Frédéric Martel : Masse critique
La culture mainstream est un phénomène planétaire, rappelle le journaliste français Frédéric Martel dans une vaste enquête consacrée au sujet. L’enjeu: gagner la bataille du soft power, c’est-à-dire le contrôle des mots, des images et des rêves.
Voir: Qu’est-ce que la culture "mainstream"?
Frédéric Martel: "La culture mainstream, c’est l’inverse de la contre-culture, de la subculture, des niches, de l’art. C’est une culture de masse, dominante, à la fois critiquée parce qu’elle est hégémonique, mais aussi défendue parce qu’au fond, elle plaît à tout le monde.
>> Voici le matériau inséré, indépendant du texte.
(** * mcp-nfse-nacional: the NFSe retrieval and normalisation pipeline

    A shallow embedding of [src/nfse.ts] (login, buscar_nfse, getNested and
    their helpers) and of the session wrapper of [index.ts]
    (ensureAuthenticated, withAutoLogin), with the properties of the
    repository's specification stated and proved over it.

    Conventions of the embedding:
    - a JavaScript exception is a value of [Exn]; a call that may throw
      returns a [Res];
    - asynchronous functions are run to completion in program order
      (every [await] is sequential in the source), as state-passing
      functions over the outside world;
    - strings are [string]s of bytes.  The whitespace of [Str] ([trim],
      [\s], the skip of [parseFloat]) is the ASCII one, which is
      JavaScript's on ASCII text; a statement that needs the two to agree
      says that its text is ASCII ([AsciiText]);
    - dates: [Dates] and [Crawler] are the date arithmetic of a time zone
      whose offset never changes; [Zoned] is the same code in any time
      zone, and [ZonedFacts.steady_crawl] relates the two;
    - property reads: [Nested] reads own properties, which is all there is
      to read for a name no prototype defines; [Proto] is the same code
      with the prototype chain, and [ProtoFacts.walk_own] relates the
      two. *)

From Stdlib Require Import ZArith List String Ascii Bool Lia QArith DecimalString.
Import ListNotations.
Open Scope string_scope.
Open Scope Z_scope.
Set Warnings "-register-all".

(** ** Exceptions ([src/exceptions.ts]) *)

(** [UnauthenticatedSessionException] extends [ApplicationException];
    [JsError] stands for every other [Error] (AxiosError, TypeError, ...). *)
Inductive Exn : Type :=
| ApplicationException (message : string)
| UnauthenticatedSessionException
| JsError (message : string).

Inductive Res (A : Type) : Type :=
| Ok (a : A)
| Throw (e : Exn).
Arguments Ok {A} a.
Arguments Throw {A} e.

(** [error instanceof UnauthenticatedSessionException] *)
Definition is_unauthenticated (e : Exn) : bool :=
  match e with UnauthenticatedSessionException => true | _ => false end.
Sa légitimité vient plus de sa quantité que de sa qualité."
C’est une culture prédominante américaine?
"Mainstream est une culture fortement américanisée, mais très mondialisée. Ce courant culturel n’est pas foncièrement américain dans la mesure où il y a désormais plusieurs cultures mainstream, selon des régions et des populations: Johnny Hallyday est mainstream en France; il y a un mainstream version turque à Istanbul; un "Bollywood massala" en Inde; un mainstream très populaire au Japon; un mainstream impérialiste en Chine prêt à en découdre face aux impérialismes concurrents; un mainstream panarabe au Moyen-Orient…"
Donc, la culture mainstream ne menace pas les cultures nationales.
"Une des conclusions de mon enquête devrait réjouir non seulement les Français, mais aussi les Québécois: globalement, les cultures nationales se portent bien. En Asie, en Amérique latine, dans les pays arabes… et même en Europe, la musique diffusée par les radios, les télévisions, le Net… est à plus de 50 % nationale.
"L’édition littéraire est aussi très nationale. Dans beaucoup de pays, le cinéma national connaît un bel essor… Tout ça, c’est très positif.
"Contrairement à ce qu’on dit, la mondialisation ne se traduit pas par la mort des cultures nationales. Au contraire, la majorité des cultures locales ont bien survécu. Mais face à ces cultures nationales, vous avez une autre culture, très puissante et de moins en moins diversifiée: une culture mainstream qui ne remplace pas les cultures nationales mais qui rétrécit l’espace de celles-ci."
Selon vous, la diversité culturelle est l’une des idéologies dominantes de la mondialisation. Une affirmation plutôt surprenante.
"Oui, mais la mauvaise nouvelle est que face aux cultures nationales et à la culture mondialisée, il n’y a pas un autre modèle culturel alternatif. Ce phénomène est particulièrement vrai en Amérique latine, où grosso modo les Brésiliens ont leur culture et la culture américaine, mais ils ne s’intéressent plus aux productions culturelles des Argentins, des Mexicains, des Cubains, des Vénézuéliens… Et vice-versa. Un phénomène analogue se produit aussi en Europe. C’est-à-dire que les cultures qui pourraient être asiatique, sud-américaine… en Europe ont disparu au profit d’une culture américanisée mainstream."
La culture mainstream augure-t-elle une nouvelle révolution culturelle mondiale?
"Comme au début de toute révolution, nous ne percevons pas encore les formes du monde futur, pris que nous sommes dans l’effarement face à ce que nous voyons disparaître sous nos yeux, assis au milieu des débris du monde passé, incapables d’imaginer l’avenir. Les extraordinaires possibilités des réseaux de haute technologie s’ouvrent sous nos pas. Nombre des interlocuteurs interviewés dans le cadre de mon enquête pensent que YouTube, Wikipédia, Flickr, Facebook, Twitter, le Kindle, l’iPod, l’iTunes, l’iPhone ou l’iPad inventent de nouvelles formes culturelles et de nouveaux médias qui transformeront en profondeur la nature même de la culture, de l’art, de l’information et de l’entertainment, peut-être d’ailleurs un jour confondus. Sommes-nous au début de ce processus révolutionnaire ou seulement au milieu du gué? C’est difficile à dire."
Mainstream. Enquête sur cette culture qui plaît à tout le monde
de Frédéric Martel
Éd. Flammarion, 2010, 457 p.
Le 15 juin à 19h, Elias Levy animera un entretien avec Frédéric Martel à la Librairie Olivieri.
Enquête internationale
Mainstream est une passionnante enquête sur la nouvelle guerre mondiale pour les contenus culturels, enquête menée par Frédéric Martel dans 30 pays auprès de 1250 acteurs-clés de l’industrie des médias et des divertissements de masse. Ses résultats, forts surprenants, mettent en charpie des idées reçues sur la mondialisation, notamment celle selon laquelle la globalisation culturelle est en train d’annihiler les cultures nationales. Mainstream est aussi une réflexion perspicace sur la géopolitique de la culture et des médias dans le monde.